Most of the growth changes occurring in the study occurred in the first six-months of treatment. Therefore, at the start of the randomised budesonide treatment, bone growth was already significantly reduced. Furthermore, as there was no selection of patients in the study, in terms of those who were likely to require such a high dose of ICS for asthma control, it is likely that those patients whose asthma would have been adequately controlled with lower doses of steroid were over-treated with steroid during the study.
Study details – This double-blind, single-centre, randomised controlled study enrolled 178 children aged five to ten years (mean age seven years) in Finland who presented with symptoms of asthma for at least a month beforehand. Most were categorised as mild persistent asthma according to lung function tests and symptoms. After a run-in period of two weeks, in which they received terbutaline as needed, they were randomised into one of three groups and received either: 1) continuous budesonide 400mcg twice daily for one month, then 200mcg twice daily for five months, and then 100mcg, twice daily for 12 months 2) budesonide as for group 1 for the first six months, then placebo for 12 months, or 3) open label disodium cromoglycate (DSCG) 10mg three times daily for 18 months. Exacerbations for all groups were treated with budesonide 400mcg twice daily for two weeks.
There were no significant differences between groups with regard to the change in morning peak expiratory flow (the primary efficacy variable) at any time point (18 month improvements were between 10.0 and 12.5%; all three groups). Patients treated with DSCG experienced significantly more exacerbations of asthma per patient during the study compared with the other groups during the first six months (1.24 vs. 0.32; P<0.001), and with the continuous ICS group during the last 12 months (1.58 vs. 0.97; P=0.023). Patients treated with continuous ICS experienced significantly fewer exacerbations than those receiving placebo (as-needed treatment) during the last twelve months (0.97 vs. 1.69, P=0.008).
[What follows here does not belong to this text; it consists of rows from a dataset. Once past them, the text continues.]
(** A field that counts: exported, not tagged away, and not the operator's own block of a status. *)
Definition counted (exported : bool) (fieldName jsonTag : string) : Prop :=
  exported = true /\ jsonTag <> "-" /\ ~ (apiSurface = apiSurfaceStatus /\ fieldName = "OsokStatus" /\ jsonName jsonTag = "status").

(** A field whose struct is inlined: embedded, or tagged [inline]. *)
Definition inlined (anonymous : bool) (jsonTag : string) (type : APIType) : Prop :=
  (exists name fields, type = TStruct name fields) /\ (anonymous = true \/ Contains jsonTag ",inline" = true).

(** The Go and JSON name of a field that a struct declares, by itself or through a struct it inlines. *)
Inductive declares : APIType -> string -> string -> Prop :=
| declares_own name fields fieldName exported jsonTag anonymous type :
    mkTypeField fieldName exported jsonTag anonymous type ∈ fields -> counted exported fieldName jsonTag ->
    ~ inlined anonymous jsonTag type ->
    declares (TStruct name fields) fieldName (jsonName jsonTag)
| declares_inlined name fields fieldName exported jsonTag anonymous type goName json :
    mkTypeField fieldName exported jsonTag anonymous type ∈ fields -> counted exported fieldName jsonTag ->
    inlined anonymous jsonTag type -> declares type goName json ->
    declares (TStruct name fields) goName json.

(** The structs reached from a type by inlining. *)
Inductive reaches : APIType -> APIType -> Prop :=
| reaches_refl t : reaches t t
| reaches_inlined t name fields fieldName exported jsonTag anonymous type :
    reaches t (TStruct name fields) -> mkTypeField fieldName exported jsonTag anonymous type ∈ fields ->
    inlined anonymous jsonTag type -> reaches t type.

(** Names identify the struct types reached from [t], as they do in Go. *)
Definition coherent (t : APIType) : Prop :=
  forall name fields fields', reaches t (TStruct name fields) -> reaches t (TStruct name fields') -> fields = fields'.

Lemma inlined_iff anonymous jsonTag type : shouldInline anonymous jsonTag type = true <-> inlined anonymous jsonTag type.
Proof.
  unfold shouldInline, inlined. destruct type as [elem|name fields|]; cbn [is_struct].
  - rewrite !andb_false_r. split; [done|]. by intros [(n & f & ?) _].
  - rewrite !andb_true_r, orb_true_iff. naive_solver.
  - rewrite !andb_false_r. split; [done|]. by intros [(n & f & ?) _].
Qed.

Lemma counted_iff exported fieldName jsonTag :
  counted exported fieldName jsonTag <->
  exported = true /\ (jsonTag =? "-")%string = false /\ shouldSkipCoverageField fieldName jsonTag apiSurface = false.
Proof.
  unfold counted, shouldSkipCoverageField. rewrite String.eqb_neq, <- not_true_iff_false, !andb_true_iff, !String.eqb_eq. naive_solver.
Qed.

(** The nesting depth in nodes, for the induction. *)
Fixpoint nodes (t : APIType) : nat :=
  match t with
  | TPointer elem => S (nodes elem)
  | TStruct _ fields =>
      S ((fix sum (fields : list APITypeField) : nat :=
            match fields with [] => 0 | mkTypeField _ _ _ _ type :: rest => nodes type + sum rest end) fields)
  | TOther => 1
  end.

Lemma nodes_field name fields fieldName exported jsonTag anonymous type :
  mkTypeField fieldName exported jsonTag anonymous type ∈ fields -> nodes type < nodes (TStruct name fields).
Proof.
  cbn [nodes]. induction fields as [|[n e j an ty] fields IH]; [by intros ?%elem_of_nil|].
  intros [[= -> -> -> -> ->]|Hin]%elem_of_cons; [lia|]. specialize (IH Hin). lia.
Qed.

Abbreviation collect := (collect_struct (fun l goName jsonName => l ++ [(goName, jsonName)]) apiSurface).
Abbreviation State := (list (string * string) * gset string)%type.

(** The loop over the fields of a struct, by itself. *)
Definition collect_field (field : APITypeField) (st : State) : State :=
  let '(mkTypeField fieldName exported jsonTag anonymous type) := field in
  if negb exported then st
  else if (jsonTag =? "-")%string then st
  else if shouldSkipCoverageField fieldName jsonTag apiSurface then st
  else if shouldInline anonymous jsonTag type then collect type st
  else (fst st ++ [(fieldName, jsonName jsonTag)], snd st).

Lemma collect_loop name fields st :
  collect (TStruct name fields) st =
    if bool_decide (name ∈ snd st) then st else fold_left (fun st field => collect_field field st) fields (fst st, {[name]} ∪ snd st).
Proof.
  cbn [collect_struct]. case_bool_decide; [done|]. generalize (fst st, {[name]} ∪ snd st). clear.
  induction fields as [|[fieldName exported jsonTag anonymous type] fields IH]; intros st; [done|]. cbn [fold_left]. by rewrite <- IH.
Qed.

Context (root : APIType) (named_once : coherent root).

(** [l] has all that the struct declares. *)
Definition complete (l : list (string * string)) (t : APIType) : Prop := forall goName json, declares t goName json -> (goName, json) ∈ l.

(** Where the collection stands before a type of at most [n] nodes: the smaller structs it has seen are complete. *)
Definition seen_complete (n : nat) (st : State) : Prop :=
  forall name fields, name ∈ snd st -> reaches root (TStruct name fields) -> nodes (TStruct name fields) <= n -> complete (fst st) (TStruct name fields).

(** What a step adds, [claims] being what it is responsible for. *)
Definition step_ok (claims : string -> string -> Prop) (st st' : State) : Prop :=
  fst st ⊆ fst st' /\ snd st ⊆ snd st' /\
  (forall goName json, (goName, json) ∈ fst st' -> (goName, json) ∈ fst st \/ claims goName json) /\
  (forall goName json, claims goName json -> (goName, json) ∈ fst st') /\
  (forall name fields, name ∈ snd st' -> name ∉ snd st -> reaches root (TStruct name fields) -> complete (fst st') (TStruct name fields)).

Lemma seen_step n claims st st' : seen_complete n st -> step_ok claims st st' -> seen_complete n st'.
Proof.
  intros Hs (Hl & _ & _ & _ & Hnew) name fields Hin Hr Hn goName json Hd. destruct (decide (name ∈ snd st)) as [Hin'|Hin'].
  - by apply Hl, (Hs name fields).
  - by apply (Hnew name fields).
Qed.

(** What one field of a struct declares. *)
Definition field_declares (field : APITypeField) (goName json : string) : Prop :=
  let '(mkTypeField fieldName exported jsonTag anonymous type) := field in
  counted exported fieldName jsonTag /\
  ((~ inlined anonymous jsonTag type /\ goName = fieldName /\ json = jsonName jsonTag) \/ (inlined anonymous jsonTag type /\ declares type goName json)).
During the first 6 months, the mean standing-height velocity in the budesonide groups was 2cm/year slower than in the DSCG group (P<0.001). During the following twelve months, height velocity increased in both budesonide groups, with the mean height velocity being greater in the as-needed group compared with the continuous group (6.2 vs. 5.6 cm; P=0.016). After 18 months, children in the DSCG as-needed budesonide group grew, on average, by 1.0cm more than those in the continuous budesonide group (8.8 vs. 7.8cm; P=0.008) and 0.6cm more than those in the as-needed budesonide group (8.8 vs. 8.2cm, P=0.048).
This study was funded by the Helsinki University Central Hospital and AstraZeneca.